Intrinsic IL-2 Production by Effector CD8 T Cells Attenuates IL-2-signalling and Promotes Fate Decisions, Stemness, and Viral Protection

Interleukin-2 (IL-2) plays pivotal roles in directing the differentiation of effector and memory CD8 T cells; nevertheless, the contributions of IL-2 synthesis by CD8 T cells versus sensitivity to IL-2 signals in shaping their developmental fates and protective efficacy is less clear.

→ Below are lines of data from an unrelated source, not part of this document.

(* ===== verification/Runtime.v ===== *)
(** * runtime: the EAL and the ports it owns (src/runtime.cpp, include/runtime.h)

    The flattening of [runtime_params] into the argument vector of
    [rte_eal_init], and the ownership of the EAL: the process-wide flag, moves,
    assignment, destruction, and the ports inside with the memory pools they
    share.  EAL and mempool functions are parameters ([EalOps], [MempoolOps]);
    [EalTrace] and [MempoolTrace] say that they are recorded in the same list of
    calls as the ethdev functions of Port.v.  That every pool is freed once is
    the subject of Pool.v. *)

From stdpp Require Import strings pretty gmultiset.
From S2P Require Import Prelude Dpdk Packet Port.

(** ** The argument vector *)

Inductive eal_proc_type := pt_primary | pt_secondary | pt_auto_detect.
Inductive eal_iova_mode := iova_pa | iova_va.

Record runtime_params := Params {
  program_name : string;
  core_list : option string; main_lcore : option N; n_memory_channels : option N; legacy_mem_mb : option N;
  socket_mem : option string; socket_limit : option string; huge_dir : option string; file_prefix : option string;
  proc_type : option eal_proc_type; iova_mode : option eal_iova_mode; log_level : option string;
  no_huge : option bool; no_pci : option bool; in_memory : option bool;
  pci_allow : list string; pci_block : list string; vdevs : list string; extra_args : list string }.

Definition append_opt (args : list string) (flag : string) (value : option string) : list string :=
  match value with None => args | Some v => args ++ [flag; v] end.
(** The template, whose values go through [std::to_string]. *)
Definition append_opt_num (args : list string) (flag : string) (value : option N) : list string :=
  match value with None => args | Some v => args ++ [flag; pretty v] end.
Definition append_flag (args : list string) (flag : string) (value : option bool) : list string :=
  match value with Some true => args ++ [flag] | _ => args end.
Definition append_repeated (args : list string) (flag : string) (values : list string) : list string :=
  foldl (λ args v, args ++ [flag] ++ [v]) args values.

Definition proc_type_to_string (type : eal_proc_type) : string :=
  match type with pt_primary => "primary" | pt_secondary => "secondary" | pt_auto_detect => "auto" end.
Definition iova_to_string (mode : eal_iova_mode) : string := match mode with iova_pa => "pa" | iova_va => "va" end.

Definition build_eal_args (params : runtime_params) : list string :=
  let args := [program_name params] in
  let args := append_opt args "-l" (core_list params) in
  let args := append_opt_num args "--main-lcore" (main_lcore params) in
  let args := append_opt_num args "-n" (n_memory_channels params) in
  let args := append_opt_num args "-m" (legacy_mem_mb params) in
  let args := append_opt args "--socket-mem" (socket_mem params) in
  let args := append_opt args "--socket-limit" (socket_limit params) in
  let args := append_opt args "--huge-dir" (huge_dir params) in
  let args := append_opt args "--file-prefix" (file_prefix params) in
  let args := match proc_type params with
              | Some t => (args ++ ["--proc-type"]) ++ [proc_type_to_string t] | None => args end in
  let args := match iova_mode params with
              | Some m => (args ++ ["--iova-mode"]) ++ [iova_to_string m] | None => args end in
  let args := append_opt args "--log-level" (log_level params) in
  let args := append_flag args "--no-huge" (no_huge params) in
  let args := append_flag args "--no-pci" (no_pci params) in
  let args := append_flag args "--in-memory" (in_memory params) in
  let args := append_repeated args "-a" (pci_allow params) in
  let args := append_repeated args "-b" (pci_block params) in
  let args := append_repeated args "--vdev" (vdevs params) in
  foldl (λ args extra, args ++ [extra]) args (extra_args params).

(** *** Blocks: what one field contributes *)

Inductive shape := s_pairs | s_flag.
Definition shaped (f : string) (s : shape) (ws : list string) : Prop :=
  match s with s_pairs => ∃ vs, ws = vs ≫= λ v, [f; v] | s_flag => ws = [] ∨ ws = [f] end.

Definition pairs (f : string) (vs : list string) : list string := vs ≫= λ v, [f; v].
Definition flag_block (f : string) (b : option bool) : list string := if default false b then [f] else [].
(** A flag that is explicitly false is silent, as if unset. *)
Definition normal_flag (b : option bool) : option bool := if default false b then Some true else None.

Definition options : list (string * shape) :=
  [("-l", s_pairs); ("--main-lcore", s_pairs); ("-n", s_pairs); ("-m", s_pairs); ("--socket-mem", s_pairs);
   ("--socket-limit", s_pairs); ("--huge-dir", s_pairs); ("--file-prefix", s_pairs); ("--proc-type", s_pairs);
   ("--iova-mode", s_pairs); ("--log-level", s_pairs); ("--no-huge", s_flag); ("--no-pci", s_flag);
   ("--in-memory", s_flag); ("-a", s_pairs); ("-b", s_pairs); ("--vdev", s_pairs)]%string.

Here we show that, rather than acting in an autocrine manner, the production of IL-2 by CD8 T cells restricts their ability to receive STAT5-dependent IL-2 signals, and the capacity to manufacture IL-2 delineates constituents of the expanded effector pool that display stem-like features, preferentially survive, more rapidly attain memory traits, and control chronic viral challenges. Despite having distinct properties during the effector phase, IL-2-producing and non-producing CD8 T cells phenotypically coalesce as memory matures to form populations with equal recall abilities. Therefore, the potential to produce IL-2 during the effector but not memory phase is a consequential cellular feature that dictates the protective capabilities of the response. Naïve P14 CD8 T cells from Ifng.Thy1.1 IL-2.GFP knock in double cytokine reporter mice were transferred into naïve allogenically marked recipient mice one day prior to LCMV-Armstrong infection. Splenocytes from three separate mice were harvested on day 9 (effector) and from four mice on days 308-309 (memory) post infection. THY1.1+ GFP+ (IFN-γ+IL-2+) and THY1.1+ GFP- (IFN-γ+ IL-2-) subsets were sorted directly into Trizo-LSl. RNA was then isolated from the sorted fractions using a Direct-Zol RNA isolation kit (Zymo Research, Irvine CA). RNA samples were then submitted to the UAB Helfin Center for Genomic Science (Birmingham, AL) for quality assessment and RNA sequencing.